I think the snow is so pretty. Absolutely beautiful. I once had a seminary teacher share something about snow with my class. He compared snow to the Atonement. The snow covers the ground, the trees, the cars, everything. Likewise, the Atonement covers everything in our lives. It covers our pain, our sins, our heartaches, our imperfections, our fears, our trials, everything. I know that the Atonement covers all of the horrible things in life, and because of it I can return to live with my Heavenly Father again. My Savior made it possible. When it snows, I think of my Savior, his sacrifice for all mankind, and this glorious Plan of Salvation.

Have I told you yet how ECSTATIC I am for the Holidays?!
Hallelujah!!!!

Thursday, November 3, 2011

I'm Just Keeping Up With Myself!

Someone once told me that and I love it. 

You don't have to be someone you're not. You don't have to be the best of the best. You just have to be YOU. 

I have a hard time with this because I always want to be the best. I have been like this all throughout my education. 

I guess it is good because it motivates me to work harder. But I need to stop comparing myself to people. I just have to be the best ME I can possibly be.

So....now I am going to try my hardest to stop comparing myself to others. 
I'm just keeping up with myself!


On a couple different notes.....

I'm enjoying my practicum class a lot.
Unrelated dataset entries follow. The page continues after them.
(** The count once a datum begins here: one more at the top level, unless the
    datum is the one a quote mark waits for. *)
Definition datum_begins (r : reader) : nat :=
  if (depth r =? 1)%nat && negb (quoted r) then S (count r) else count r.

Definition read_char (r : reader) (c : ascii) : option reader :=
  match depth r with
  | O => None                       (* text after the closing parenthesis *)
  | S d =>
      match mode r with
      | Str =>
          Some (if Ascii.eqb c backslash then set_mode StrEsc r
                else if Ascii.eqb c dquote then set_mode Gap r
                else r)
      | StrEsc => Some (set_mode Str r)
      | Comment => Some (if Ascii.eqb c (ascii_of_nat 10) then set_mode Gap r else r)
      | Gap | Atom =>
          if is_space c then Some (set_mode Gap r)
          else if Ascii.eqb c "(" then
            Some {| depth := S (depth r); mode := Gap; quoted := false;
                    count := datum_begins r |}
          else if Ascii.eqb c ")" then
            if quoted r then None
            else Some {| depth := d; mode := Gap; quoted := false; count := count r |}
          else if Ascii.eqb c dquote then
            Some {| depth := depth r; mode := Str; quoted := false;
                    count := datum_begins r |}
          else if Ascii.eqb c ";" then Some (set_mode Comment r)
          else
            match mode r with
            | Atom => Some r
            | _ =>
                if is_quote_mark c then
                  Some {| depth := depth r; mode := Gap; quoted := true;
                          count := datum_begins r |}
                else
                  Some {| depth := depth r; mode := Atom; quoted := false;
                          count := datum_begins r |}
            end
      end
  end.

Fixpoint read_chars (r : reader) (s : string) : option reader :=
  match s with
  | "" => Some r
  | String c s' =>
      match read_char r c with
      | Some r' => read_chars r' s'
      | None => None
      end
  end.

Definition top_level (n : nat) : reader :=
  {| depth := 1; mode := Gap; quoted := false; count := n |}.

(** [read_call s]: [s] is one parenthesized expression, and this is the
    number of its top-level tokens. *)
Definition read_call (s : string) : option nat :=
  match s with
  | String c rest =>
      if Ascii.eqb c "(" then
        match read_chars (top_level 0) rest with
        | Some r => if (depth r =? 0)%nat then Some (count r) else None
        | None => None
        end
      else None
  | "" => None
  end.

(** [t] reads as exactly one datum: alone between two blanks at the top
    level it is one token, and the reader is at the top level after it. *)
Definition single_datum (t : string) : bool :=
  match read_chars (top_level 0) t with
  | Some r =>
      (depth r =? 1)%nat && (count r =? 1)%nat && negb (quoted r)
      && match mode r with Gap | Atom => true | _ => false end
  | None => false
  end.

(** Every character of [s] satisfies [P]. *)
Fixpoint string_forall (P : ascii -> bool) (s : string) : bool :=
  match s with
  | "" => true
  | String c s' => P c && string_forall P s'
  end.

(** A character that begins or continues an atom, and the characters of the
    numbers that printf writes. *)
Definition atom_char (c : ascii) : bool :=
  negb (is_space c || Ascii.eqb c "(" || Ascii.eqb c ")" || Ascii.eqb c dquote
        || Ascii.eqb c ";" || is_quote_mark c).

Definition number_char (c : ascii) : bool :=
  match Ascii.is_nat c with
  | Some _ => true
  | None => Ascii.eqb c "-" || Ascii.eqb c "+" || Ascii.eqb c "." || Ascii.eqb c "e"
            || Ascii.eqb c "i" || Ascii.eqb c "n" || Ascii.eqb c "f" || Ascii.eqb c "a"
  end.

(** The reader [r] with [k] more tokens counted. *)
Definition add_count (k : nat) (r : reader) : reader :=
  {| depth := depth r; mode := mode r; quoted := quoted r; count := count r + k |}.

Fixpoint has_char (c : ascii) (s : string) : bool :=
  match s with
  | "" => false
  | String c' s' => Ascii.eqb c' c || has_char c s'
  end.

(** The part of a string before the first [c], the whole string when it has
    no [c]. *)
Fixpoint before_char (c : ascii) (s : string) : string :=
  match s with
  | "" => ""
  | String c' s' => if Ascii.eqb c' c then "" else String c' (before_char c s')
  end.

(** A name that needs no escaping between double quotes. *)
Definition plain_name (s : string) : bool :=
  negb (has_char dquote s) && negb (has_char backslash s).

(** [needle] occurs in [s] at offset [i]. *)
Definition occurs_at (needle s : string) (i : nat) : Prop :=
  String.prefix needle (string_drop i s) = true.

(** The run-time type of an object held by a [GValue], and the object
    itself, of which only the [id] property is read. *)
Inductive GType :=
| GIMP_TYPE_IMAGE | GIMP_TYPE_DRAWABLE | GIMP_TYPE_LAYER
| GIMP_TYPE_CHANNEL | GIMP_TYPE_VECTORS | GIMP_TYPE_DISPLAY.

#[global] Instance GType_eq_dec : EqDecision GType.
Proof. solve_decision. Defined.

Record GObject := { object_id : gint }.

(** A small state monad: the functions of the source that write into the
    script they are given are functions from the script to a result and the
    script after the call. *)
Definition State (S A : Type) : Type := S -> A * S.
Definition ret {S A : Type} (a : A) : State S A := fun s => (a, s).
Definition bind {S A B : Type} (m : State S A) (k : A -> State S B) : State S B :=
  fun s => let '(a, s') := m s in k a s'.

Notation "'let*' x ':=' m 'in' k" := (bind m (fun x => k))
  (at level 10, x name, m at level 100, k at level 200).

(** [a || b] of C on two calls that write: [b] runs only when [a] failed. *)
Definition orelse {S : Type} (a b : State S bool) : State S bool :=
  let* r := a in if r then ret true else b.

Section ScriptFu.

(** [GimpRGB] and [gimp_rgb_get_uchar] belong to libgimpcolor, which is not
    part of the file: the colour type is a parameter, and so is its
    conversion to three bytes. *)
Context {GimpRGB : Type}.
Variable gimp_rgb_get_uchar : GimpRGB -> guchar * guchar * guchar.

(** ** The value of an argument

    [SFArgValue] is a union in C.  Each member is kept as a field of its own,
    so that a member reads what was last written to it; the source selects
    the member by the type of the argument.  The six id members
    ([sfa_image], [sfa_drawable], [sfa_layer], [sfa_channel], [sfa_vectors],
    [sfa_display]) are one field: the source itself resets and prints all of
    them through [sfa_image].  Only the members and fields that the file uses
    are present. *)
Record SFArgValue :=
  { sfa_image : gint;
    sfa_color : GimpRGB;
    sfa_toggle : bool;
    sfa_value : string;
    sfa_adjustment : SFAdjustment;
    sfa_file : SFFilename;
    sfa_font : string;
    sfa_palette : string;
    sfa_pattern : string;
    sfa_gradient : string;
    sfa_brush : SFBrush;
    sfa_option : SFOption;
    sfa_enum : SFEnum }.

Record SFArg :=
  { arg_type : SFArgType;
    label : string;
    default_value : SFArgValue;
    value : SFArgValue }.

Record SFScript :=
  { name : string;
    menu_label : string;
    blurb : string;
    author : string;
    copyright : string;
    date : string;
    image_types : string;
    args : list SFArg }.

Definition n_args (script : SFScript) : nat := length (args script).
Lemma split_last (a : string) :
  one_line a = true → Py.split (Py.s1 Py.nl) a = [a].
Proof. intros Ha. unfold Py.split. by rewrite split_go_last. Qed.

Lemma all_app (p : ascii → bool) (a b : string) :
  Py.all p (a +:+ b) = Py.all p a && Py.all p b.
Proof.
  induction a as [|c a IH]; [done|]. rewrite sapp_cons. simpl.
  by rewrite IH, andb_assoc.
Qed.

Lemma strip_space_front (s : string) :
  stripped s = true → Py.strip (String " " s) = s.
Proof.
  intros [Hh Hl]%andb_true_iff. unfold Py.strip.
  destruct s as [|c s]; [done|].
  rewrite rstrip_id.
  - simpl. by apply negb_true_iff in Hh as ->.
  - unfold last_not_space in *. done.
Qed.

Lemma last_not_space_cons (c : ascii) (s : string) :
  s ≠ "" → last_not_space (String c s) = last_not_space s.
Proof. unfold last_not_space. by destruct s. Qed.

(** The lines of the text of the serializer: the positive prompt if there
    is one, the line of the negative prompt if there is one, and the
    parameter line, which is taken for the parameters. The prompts are
    read back as they were. *)
Lemma split_assembled (positive negative line : string) :
  plain_prompt positive = true →
  one_line negative = true → stripped negative = true →
  one_line line = true → stripped line = true → line ≠ "" →
  3 ≤ length (findall_params line) →
  ∃ lines done,
    A1111Parser.split_lines (assembled positive negative line) = (lines, line)
    ∧ A1111Parser.split_prompts lines = (positive, negative, done).
Proof.
  intros [[Hp1 Hp2]%andb_true_iff Hp3%negb_true_iff]%andb_true_iff
    Hn1 Hn2 Hl1 Hl2 Hne Hcount.
  assert ((length (findall_params line) <? 3) = false) as Hlt
    by (apply Nat.ltb_ge; lia).
  assert (last_not_space (String Py.nl line) = true) as Hlast.
  { rewrite last_not_space_cons by done.
    by apply andb_true_iff in Hl2 as [_ ?]. }
  assert (A1111Parser.prompt_step ("", "", false) positive
          = (positive, "", false)) as Hstep.
  { unfold A1111Parser.prompt_step. unfold has_label in Hp3.
    rewrite strip_id in * by done. rewrite Hp3.
    unfold A1111Parser.add_line. by rewrite sapp_nil_l. }
  unfold assembled, A1111Parser.split_lines.
  destruct (String.eqb negative "") eqn:Hneg.
  - apply String.eqb_eq in Hneg as ->. rewrite sapp_nil_l.
    change (Py.s1 Py.nl +:+ line) with (String Py.nl line).
    destruct (String.eqb positive "") eqn:Hpos.
    + apply String.eqb_eq in Hpos as ->. rewrite sapp_nil_l.
      rewrite strip_nl_front, (strip_id line), split_last by done.
      simpl. rewrite Hlt.
      by exists [], false.
    + apply String.eqb_neq in Hpos.
      assert (stripped (positive +:+ String Py.nl line) = true) as Hs.
      { apply stripped_app; [done|done| |done].
        by apply andb_true_iff in Hp2 as [? _]. }
      rewrite !(strip_id _ Hs).
      rewrite split_line, split_last by done. simpl. rewrite Hlt.
      exists [positive], false. split; [done|].
      unfold A1111Parser.split_prompts. cbn [fold_left]. by rewrite Hstep.
  - apply String.eqb_neq in Hneg.
    set (X := "Negative prompt: " +:+ negative).
    change (String Py.nl "Negative prompt: " +:+ negative) with (String Py.nl X).
    change (Py.s1 Py.nl +:+ line) with (String Py.nl line).
    rewrite sapp_cons.
    assert (one_line X = true) as HX1.
    { unfold X, one_line. rewrite all_app. unfold one_line in Hn1.
      rewrite Hn1. by vm_compute. }
    assert (X ≠ "") as HXne by (by unfold X).
    assert (stripped X = true) as HX2.
    { apply stripped_app; [done|done|done|].
      by apply andb_true_iff in Hn2 as [_ ?]. }
    assert (stripped (X +:+ String Py.nl line) = true) as HXl.
    { apply stripped_app; [done|done| |done].
      by apply andb_true_iff in HX2 as [? _]. }
    assert (A1111Parser.prompt_step ("", "", false) X = ("", negative, true)
            ∧ A1111Parser.prompt_step (positive, "", false) X
              = (positive, negative, true)) as [HstepX HstepX'].
    { unfold A1111Parser.prompt_step. rewrite strip_id by done.
      change (Py.startswith A1111Parser.negative_label X) with true.
      cbv iota.
      change (Py.drop (String.length A1111Parser.negative_label) X)
        with (String " " negative).
      rewrite strip_space_front by done.
      unfold A1111Parser.add_line. by rewrite sapp_nil_l. }
    destruct (String.eqb positive "") eqn:Hpos.
    + apply String.eqb_eq in Hpos as ->. rewrite sapp_nil_l.
      rewrite strip_nl_front; [|by destruct X|done].
      rewrite (strip_id _ HXl).
      rewrite split_line, split_last by done. simpl. rewrite Hlt.
      exists [X], true. split; [done|].
      unfold A1111Parser.split_prompts. cbn [fold_left]. by rewrite HstepX.
    + apply String.eqb_neq in Hpos.
      assert (stripped (positive +:+ String Py.nl (X +:+ String Py.nl line))
              = true) as Hs.
      { apply stripped_app; [done|done| |].
        - by apply andb_true_iff in Hp2 as [? _].
        - rewrite last_not_space_cons; [|by destruct X].
          by apply andb_true_iff in HXl as [_ ?]. }
      rewrite !(strip_id _ Hs).
      rewrite !split_line, split_last by done. simpl. rewrite Hlt.
      exists [positive; X], true. split; [done|].
      unfold A1111Parser.split_prompts. cbn [fold_left].
      by rewrite Hstep, HstepX'.
Qed.

(** ** What the parameters of the line add to the data *)

Lemma store_param_entry (E : Env) (data : dict string) (lq : string * string) :
  try_or data (A1111Parser.store_param E data lq.1 lq.2)
  = match param_entry E lq with
    | Some (key, value) => Dict.set key value data
    | None => data
    end.
Proof.
  unfold A1111Parser.store_param, param_entry, dequote.
  destruct (String.eqb lq.2 ""); [done|].
  destruct (match_imagesize _) as [[w h]|]; [done|].
  by destruct (A1111Parser.key_of_label _ _).
Qed.
(** A server that connects again under its existing entry keeps its place
    and replaces its tools. *)
Example reconnect_in_place_keeps_position :
  Dict.keys (tools_table (run world_AB [connect "A" [tool_Y]])) = ["A"; "B"] ∧
  resolve (run world_AB [connect "A" [tool_Y]]) "Y" = Some "A" ∧
  resolve (run world_AB [connect "A" [tool_Y]]) "X" = Some "B".
Proof. by split_and!. Qed.

(** A server whose [list_tools()] fails is reported and enters nothing. *)
Example failed_listing_registers_nothing :
  tools_table
    (step world_A
       (McpConnect (connection_of "B")
          {| list_tools := Raise {| exn_cls := McpError; exn_str := "unavailable" |};
             session_call_tool := λ _ _, Ret ok_result |}
          (Ret tt)))
  = tools_table world_A.
Proof. reflexivity. Qed.

(** * Further properties of the application *)

(** ** Service configuration *)

Lemma truthy_Some_nonempty (o : option string) :
  truthy o = true ↔ ∃ v, o = Some v ∧ v ≠ "".
Proof.
  destruct o as [v|]; simpl.
  - destruct (String.eqb_spec v ""); simpl.
    + split; [done|]. intros (v' & [= <-] & Hne). done.
    + split; [|done]. intros _. by exists v.
  - split; [done|]. by intros (v & [=] & _).
Qed.
(** * The synthetic-data generator and the tape lifecycle of the coupling tests

    A shallow embedding of [dataset_processing/generate_data.py]
    ([random_field], [generate_data], the [__main__] block) and of the two
    autouse fixtures of [tests/test_pytorch_coupling.py] ([handle_taping],
    [handle_annotation]).

    The repository is orchestration code over Firedrake, UFL, PETSc, NumPy and
    pyadjoint.  Those collaborators are not part of the repository: they enter
    the development as the fields of the class [Collaborators] (number
    type, random generators, interpolation, variational solver).  Their calls
    are taken to return; user-supplied callables, on the other hand, run in
    the monad of the program and may raise or change the world at will.

    What the program itself owns is modelled explicitly:
    - Python objects of class [Function] live in a heap indexed by object
      identity, so that two list entries naming the same object alias;
    - the module-level name [mesh] is a slot of the world that may be unbound;
    - checkpoint files are a finite map from paths to their contents;
    - a chronological log records every collaborator call with an effect.

    Progress bars and [print] are not modelled. *)

From Stdlib Require Import ZArith String List Reals Lia Lra.
From stdpp Require Import base gmap sets list strings.
Lemma well_formed_step (sys : Sys) (ev : Event) :
  well_formed sys -> well_formed (step rank sys ev).
Proof.
  intros [Hstory Hout]. destruct ev as [env|k| |i|env details]; simpl.
  - destruct (bufferingEffect rank (app sys)) as [i|]; [|by split].
    unfold callGenerateNextSegment.
    destruct (route (app sys)) as [rt|] eqn:Hrt; [|by split].
    destruct (story (app sys)) as [st|] eqn:Hst; [|by split].
    destruct (isGeneratingRef (app sys)); [by split|].
    split; simpl.
    + unfold story_ascending in *. simpl. by rewrite Hst in *.
    + apply Forall_app. split; [exact Hout|]. constructor; [|constructor].
      intros t seg audio H. simpl in *. by apply segmentRequests_index in H.
  - destruct (outstanding sys !! k) as [f|] eqn:Hf; [|by split].
    destruct (flight_requests f) as [t o|] eqn:Hreq; [|by split].
    split; simpl; [|by apply Forall_delete].
    unfold story_ascending in *. destruct o as [[seg audio]|e]; simpl; [|exact Hstory].
    destruct (story (app sys)) as [prev|]; simpl; [|exact I].
    destruct (has_index (flight_index f) (segments prev)) eqn:Hhas; [exact Hstory|].
    simpl. apply append_ascending; [exact Hstory|]. simpl.
    rewrite Forall_lookup in Hout. rewrite (Hout k f Hf _ _ _ Hreq).
    by apply has_index_false.
  - split; [exact I|exact Hout].
  - split; [exact Hstory|exact Hout].
  - split; [by apply handleGenerateStory_story|exact Hout].
Qed.

Lemma well_formed_run (evs : list Event) (sys : Sys) :
  well_formed sys -> well_formed (run rank sys evs).
Proof.
  revert sys. induction evs as [|ev evs IH]; intros sys H; [exact H|].
  simpl. apply IH. by apply well_formed_step.
Qed.

Lemma guarded_start : guarded start.
Proof. split; simpl; [lia|]. split; [discriminate|congruence]. Qed.

Lemma guarded_step (sys : Sys) (ev : Event) :
  guarded sys -> quiet sys ev -> guarded (step rank sys ev).
Proof.
  intros Hsame Hquiet. pose proof Hsame as [Hlen Hguard].
  destruct ev as [env|k| |i|env details]; simpl.
  - destruct (bufferingEffect rank (app sys)) as [i|]; [|exact Hsame].
    unfold callGenerateNextSegment.
    destruct (route (app sys)) as [rt|]; [|exact Hsame].
    destruct (story (app sys)) as [st|]; [|exact Hsame].
    destruct (isGeneratingRef (app sys)) eqn:Hg; [exact Hsame|].
    assert (Hnone : outstanding sys = []).
    { destruct (outstanding sys) as [|f l]; [reflexivity|].
      assert (false = true) by (apply Hguard; discriminate). discriminate. }
    rewrite Hnone. split; simpl; [lia|]. split; [discriminate|reflexivity].
  - destruct (outstanding sys !! k) as [f|] eqn:Hf; [|exact Hsame].
    destruct (flight_requests f) as [t o|]; [|exact Hsame].
    clear Hsame. revert Hlen Hguard Hf.
    destruct (outstanding sys) as [|f0 [|f1 l]]; simpl; intros Hlen Hguard Hf;
      [discriminate| |exfalso; lia].
    destruct k as [|k]; [|discriminate].
    split; cbn; [lia|]. split; [discriminate|congruence].
  - simpl in Hquiet. rewrite Hquiet. split; simpl; [lia|].
    split; [discriminate|congruence].
  - exact Hsame.
  - destruct (handleGenerateStory_outcome env details (app sys))
      as (t & s' & -> & _ & _ & Hkeep & _).
    split; simpl; [exact Hlen|]. rewrite Hkeep. exact Hguard.
Qed.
I love my second graders! I love learning how to be a better teacher. After tomorrow there will only be three weeks left. I can't believe it.

I currently have homework coming out of my ears and eyeballs. Don't ask me how it feels.

Jer and I decided that it would be absolutely wonderful if some good friends of ours would spontaneously come visit us. That would be grand.

I like sleeping with the window cracked open. Otherwise it is so hot in here! Luckily, Kenzee likes it too.

I went to the library tonight. I was actually productive (most of the time). 

I really like glitter art projects and shaving cream fights.

My sunglasses broke. This saddens my heart.

I am really thankful for my friends. You know who you are. Thank you. For always being there for me. I don't quite know what I would do without the support of my fabulous friends.

I made my friend a birthday present. Unfortunately she lives in Provo so I haven't had a chance to give it to her yet. Even though her birthday was a week and a half ago.

Three months from this day I will turn twenty-years-old.

One of my second graders asked me today if I have a boyfriend. Wanna know what I told them?

I am really looking forward to the holiday season. I am excited to go home and spend almost every waking hour with my incredible family.

Thank you for your time.

Monday, October 31, 2011

There is Sunshine in my Soul Today

Good hair day.

Missed my family. Lots.

Got to hear the prophet speak.

Cried for a while.

Got our "roommate pictures" taken.

Felt lonely for a few moments.

Talked to my beloved family.

Watched Cinderella Man for the first time. A feel good movie.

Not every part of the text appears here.